We verify the rule for the two matrices \[ A = \left[\begin{array}{rr} 2 & 1 & -1 \\ 1 & -1 & 3 \end{array}\right] \quad\text{and}\quad B = \left[\begin{array}{rr} 1 & -3 & 0\\ 4 & 2 & -1 \\ 5 & 2 & 1\end{array}\right]. \nonumber \nonumber\] We can easily check: \[ AB = \left[\begin{array}{rr} 2 & 1 & -1 \\ 1 & -1 & 3 \end{array}\right] \left[\begin{array}{rr} 1 & -3 & 0 \\ 4 & 2 & -1\\ 5 & 2 & 1 \end{array}\right] = \left[\begin{array}{rr} 1 & -6 & -2 \\ 12 & 1 & 4\end{array}\right] \nonumber \nonumber\] and \[ B^TA^T = \left[\begin{array}{rr} 1 & 4 & 5 \\ -3 & 2 & 2 \\ 0 & -1 & 1 \end{array}\right] \left[\begin{array}{r} 2& 1 \\ 1 & -1 \\ -1 & 3 \end{array}\right] = \left[\begin{array}{r} 1 & 12 \\ -6 & 1 \\ -2 & 4 \end{array}\right], \nonumber \nonumber\] so that indeed \[ B^TA^T = \left[\begin{array}{r} 1 & 12 \\ -6 & 1 \\ -2 & 4 \end{array}\right] = \left[\begin{array}{rr} 1 & -6 & -2 \\ 12 & 1 & 4\end{array}\right]^T = (AB)^T. \nonumber \nonumber\] Careful inspection learns that for the two matrix products exactly the same sums and products of numbers have to be computed. For instance, in both products the 12 is the sum of products \[ 12 = 1\cdot1 +4\cdot(-1) +5\cdot3 = 1\cdot1 +(-1)\cdot4 +3\cdot5. \nonumber \nonumber\]

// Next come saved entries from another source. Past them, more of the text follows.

(* ===== verification/InstQueue.v ===== *)
(** The instruction queues of trace_analyzer/inst_queue.c: doubly linked lists of elements
    that point to instructions, and the pool the elements come from. *)

From Stdlib Require Import ZArith Lia.
From stdpp Require Import base tactics functions option list gmap.
From S2P Require Import Prelude DList.

(** ** Data (inst_queue.h) *)

Record InstElem := {
  elem_inst : option ptr;
  prev_inst_elem : option ptr;
  next_inst_elem : option ptr;
}.

Record InstQueue := {
  oldest_inst_elem : option ptr;
  newest_inst_elem : option ptr;
  queue_size : Z;
  capacity : Z;
}.

(** The queues of the program: the element pool, the trace buffer, and the issue, load,
    store and functional-unit queues of the pipeline. *)
Inductive qid := POOL | TRACE | IQ | LDQ | STQ | FUB.

#[export] Instance qid_eq_dec : EqDecision qid.
Proof. solve_decision. Defined.

(** The memory the queues live in: the elements, the queues, the next fresh address. *)
Record QMem := {
  elems : gmap ptr InstElem;
  queues : qid → InstQueue;
  qbrk : ptr;
}.

Definition set_elem_inst v e :=
  {| elem_inst := v; prev_inst_elem := prev_inst_elem e; next_inst_elem := next_inst_elem e |}.
Definition set_elem_prev v e :=
  {| elem_inst := elem_inst e; prev_inst_elem := v; next_inst_elem := next_inst_elem e |}.
Definition set_elem_next v e :=
  {| elem_inst := elem_inst e; prev_inst_elem := prev_inst_elem e; next_inst_elem := v |}.
Definition set_oldest v q :=
  {| oldest_inst_elem := v; newest_inst_elem := newest_inst_elem q; queue_size := queue_size q;
     capacity := capacity q |}.
Definition set_newest v q :=
  {| oldest_inst_elem := oldest_inst_elem q; newest_inst_elem := v; queue_size := queue_size q;
     capacity := capacity q |}.
Definition set_size v q :=
  {| oldest_inst_elem := oldest_inst_elem q; newest_inst_elem := newest_inst_elem q;
     queue_size := v; capacity := capacity q |}.

Definition with_elems (e : gmap ptr InstElem) (m : QMem) : QMem :=
  {| elems := e; queues := queues m; qbrk := qbrk m |}.
Definition upd_queue (q : qid) (f : InstQueue → InstQueue) (m : QMem) : QMem :=
  {| elems := elems m; queues := <[q := f (queues m q)]> (queues m); qbrk := qbrk m |}.

#[export] Program Instance elem_dnode : DNode InstElem (option ptr) := {
  nprev := prev_inst_elem;
  nnext := next_inst_elem;
  ndata := elem_inst;
  set_nprev := set_elem_prev;
  set_nnext := set_elem_next;
}.
Solve All Obligations with done.

(** ** Operations *)

Definition inst_elem_pool_size : Z := 5000.

Definition null_elem : InstElem :=
  {| elem_inst := None; prev_inst_elem := None; next_inst_elem := None |}.

(** [malloc (sizeof (InstElem))]; every use overwrites all three fields at once. *)
Definition malloc_elem (m : QMem) : QMem * ptr :=
  ({| elems := <[qbrk m := null_elem]> (elems m); queues := queues m;
      qbrk := Pos.succ (qbrk m) |}, qbrk m).

Definition free_elem (m : QMem) (e : ptr) : option QMem :=
  _ ← elems m !! e; Some (with_elems (delete e (elems m)) m).

Definition init_inst_elem (m : QMem) (elem : ptr) (inst : option ptr) : option QMem :=
  h ← upd (elems m) elem (set_elem_inst inst);
  h ← upd h elem (set_elem_next None);
  h ← upd h elem (set_elem_prev None);
  Some (with_elems h m).

Definition init_inst_queue (m : QMem) (q : qid) (initial_capacity : Z) : QMem :=
  upd_queue q (λ _, {| oldest_inst_elem := None; newest_inst_elem := None; queue_size := 0;
                       capacity := initial_capacity |}) m.

Definition has_room (Q : InstQueue) : bool :=
  (capacity Q =? 0) || (queue_size Q <? capacity Q).

Definition push_back_inst_elem (m : QMem) (q : qid) (elem : ptr) : option (QMem * option ptr) :=
  let Q := queues m q in
  if has_room Q then
    h ← upd (elems m) elem (set_elem_next None);
    h ← upd h elem (set_elem_prev (newest_inst_elem Q));
    m ← (if 0 <? queue_size Q then
           n ← newest_inst_elem Q;
           h ← upd h n (set_elem_next (Some elem));
           Some (with_elems h m)
         else Some (upd_queue q (set_oldest (Some elem)) (with_elems h m)));
    let m := upd_queue q (set_newest (Some elem)) m in
    let m := upd_queue q (set_size (queue_size (queues m q) + 1)) m in
    Some (m, Some elem)
  else Some (m, None).

Definition is_full_queue (Q : InstQueue) : bool :=
  if capacity Q =? 0 then false else capacity Q <=? queue_size Q.

Definition is_empty_queue (Q : InstQueue) : bool := queue_size Q =? 0.

Definition get_current_queue_size (Q : InstQueue) : Z := queue_size Q.

Definition front_inst_elem (Q : InstQueue) : option ptr := oldest_inst_elem Q.

Definition remove_from_list (m : QMem) (q : qid) (cur : ptr) (push_back_inst_elem_pool : bool)
  : option QMem :=
  c ← elems m !! cur;
  h ← upd_opt (elems m) (next_inst_elem c) (set_elem_prev (prev_inst_elem c));
  c ← h !! cur;
  h ← upd_opt h (prev_inst_elem c) (set_elem_next (next_inst_elem c));
  c ← h !! cur;
  let m := with_elems h m in
  let m := if decide (oldest_inst_elem (queues m q) = Some cur)
           then upd_queue q (set_oldest (next_inst_elem c)) m else m in
  let m := if decide (newest_inst_elem (queues m q) = Some cur)
           then upd_queue q (set_newest (prev_inst_elem c)) m else m in
  h ← upd (elems m) cur (set_elem_next None);
  h ← upd h cur (set_elem_prev None);
  let m := with_elems h m in
  m ← (if push_back_inst_elem_pool then
         if is_full_queue (queues m POOL) then
           '(m, _) ← push_back_inst_elem m POOL cur; Some m
         else free_elem m cur
       else Some m);
  Some (upd_queue q (λ Q, set_size (queue_size Q - 1) Q) m).

Definition get_inst_elem_from_pool (m : QMem) : option (QMem * ptr) :=
  '(m, e) ← match oldest_inst_elem (queues m POOL) with
    | Some e => m ← remove_from_list m POOL e false; Some (m, e)
    | None => Some (malloc_elem m)
    end;
  m ← init_inst_elem m e None;
  Some (m, e).

Definition push_back_inst (m : QMem) (q : qid) (inst : ptr) : option (QMem * option ptr) :=
  if has_room (queues m q) then
    '(m, elem) ← get_inst_elem_from_pool m;
    h ← upd (elems m) elem (set_elem_inst (Some inst));
    h ← upd h elem (set_elem_next None);
    h ← upd h elem (set_elem_prev (newest_inst_elem (queues m q)));
    '(m, _) ← push_back_inst_elem (with_elems h m) q elem;
    Some (m, Some elem)
  else Some (m, None).

Definition push_front_inst (m : QMem) (q : qid) (inst : ptr) : option QMem :=
  '(m, elem) ← get_inst_elem_from_pool m;
  h ← upd (elems m) elem (set_elem_inst (Some inst));
  let m := with_elems h m in
  let Q := queues m q in
  if has_room Q then
    h ← upd (elems m) elem (set_elem_next (oldest_inst_elem Q));
    h ← upd h elem (set_elem_prev None);
    m ← (if 0 <? queue_size Q then
           o ← oldest_inst_elem Q;
           h ← upd h o (set_elem_prev (Some elem));
           Some (with_elems h m)
         else Some (upd_queue q (set_oldest (Some elem)) (with_elems h m)));
    let m := upd_queue q (set_oldest (Some elem)) m in
    Some (upd_queue q (λ Q, set_size (queue_size Q + 1) Q) m)
  else Some m.

Definition pop_front_inst_elem (m : QMem) (q : qid) : option (QMem * option ptr) :=
  match oldest_inst_elem (queues m q) with
  | Some cur => m ← remove_from_list m q cur true; Some (m, Some cur)
  | None => Some (m, None)
  end.

Definition pop_front_inst (m : QMem) (q : qid) : option (QMem * option ptr) :=
  match oldest_inst_elem (queues m q) with
  | Some cur =>
      c ← elems m !! cur;
      m ← remove_from_list m q cur true;
      Some (m, elem_inst c)
  | None => Some (m, None)
  end.

(** The loop of [destroy_all_inst_elem_from_queue]; the list pointers stay dangling. *)
Fixpoint destroy_loop (fuel : nat) (m : QMem) (q : qid) (elem : option ptr) : option QMem :=
  match elem with
  | None => Some m
  | Some e =>
      match fuel with
      | O => None
      | S fuel =>
          c ← elems m !! e;
          m ← free_elem m e;
          destroy_loop fuel (upd_queue q (λ Q, set_size (queue_size Q - 1) Q) m) q (next_inst_elem c)
      end
  end.

Definition destroy_all_inst_elem_from_queue (m : QMem) (q : qid) : option QMem :=
  destroy_loop (size (elems m)) m q (oldest_inst_elem (queues m q)).

Definition destroy_inst_elem_pool (m : QMem) : option QMem := destroy_all_inst_elem_from_queue m POOL.

Definition init_inst_elem_pool (m : QMem) : option QMem :=
  for_lt inst_elem_pool_size (λ _ m,
    let '(m, e) := malloc_elem m in
    m ← init_inst_elem m e None;
    '(m, _) ← push_back_inst_elem m POOL e;
    Some m) (init_inst_queue m POOL inst_elem_pool_size).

As Example 48 illustrates the rule is not restricted to square matrices $A $ and $B $. The proof for general matrices $A $ and $B $ for which the product $AB $ is well defined is as follows

Skip/Read the proof: Proof
To show that \[ (AB)^T = B^TA^T \nonumber \nonumber\] we have to show that the matrices have the same size, and are equal entry by entry. First, we see that $AB $ is an $m \times p $ matrix, so $(AB)^T $ is a $p \times m $ matrix, and $B^TA^T $, being the product of a $p \times n $ matrix with an $n \times m $, is also a $p \times m $ matrix. Second, the $(i,j) $ entry of $(AB)^T $ is the $(j,i) $ entry of $AB $, which is the (row-column) product of the $j $-th row of $A $ and the $i $-th column of $B $: \[ [(AB)^T]_{ij} = \left[\begin{array}{rrr} a_{j1} & a_{j2} & \ldots & a_{jn} \end{array}\right] \left[\begin{array}{r} b_{1i} \\ b_{2i} \\ \vdots \\ b_{ni} \end{array}\right]. \nonumber \nonumber\] The $(i,j) $ entry of $B^TA^T $ is the product of the $i $-th row of $B^T $ and the $j $-th column of $A^T $. Now the $i $-th row of $B^T $ is the $i $-th column of $B $ written as a row, and the $j $-th column of $A^T $ is the $j $-th row of $A $ written as a column: \[ [B^TA^T]_{ij} = \left[\begin{array}{rrr} b_{1i} & b_{2i} & \ldots & b_{ni} \end{array}\right] \left[\begin{array}{r} a_{j1} \\ a_{j2} \\ \vdots \\ a_{jn} \end{array}\right]. \nonumber \nonumber\] Both row-column products end up as the same value \[ a_{j1}b_{1i} + a_{j2}b_{2i} + \ldots + a_{jn}b_{ni} = b_{1i}a_{j1} + b_{2i}a_{j2} + \ldots + b_{ni}a_{jn}. \nonumber \nonumber\]

Note

We already defined $A^2 $ for a square matrix $A $. We can extend this to higher powers of $A $ in an obvious way: \[ A^3 = A(A^2),\quad A^4 = A(A^3), \quad \text{ and so on.} \nonumber \nonumber\] Since \[ A(A^2) = A(AA) = (AA)A, \nonumber \nonumber\] we can do without the parentheses. For the same reason \[ A^kA^{\ell} = A^{k+\ell}, \text{ for integers } k,\ell \geq 1. \nonumber \nonumber\] If we define \[ A^0 = I, \nonumber \nonumber\] then \[ A^kA^{\ell} = A^{k+\ell} \text{ holds for all integers } k,\ell \geq 0. \nonumber \nonumber\] And what can we say about $A^{-1} $? We will dedicate the whole next section to this topic.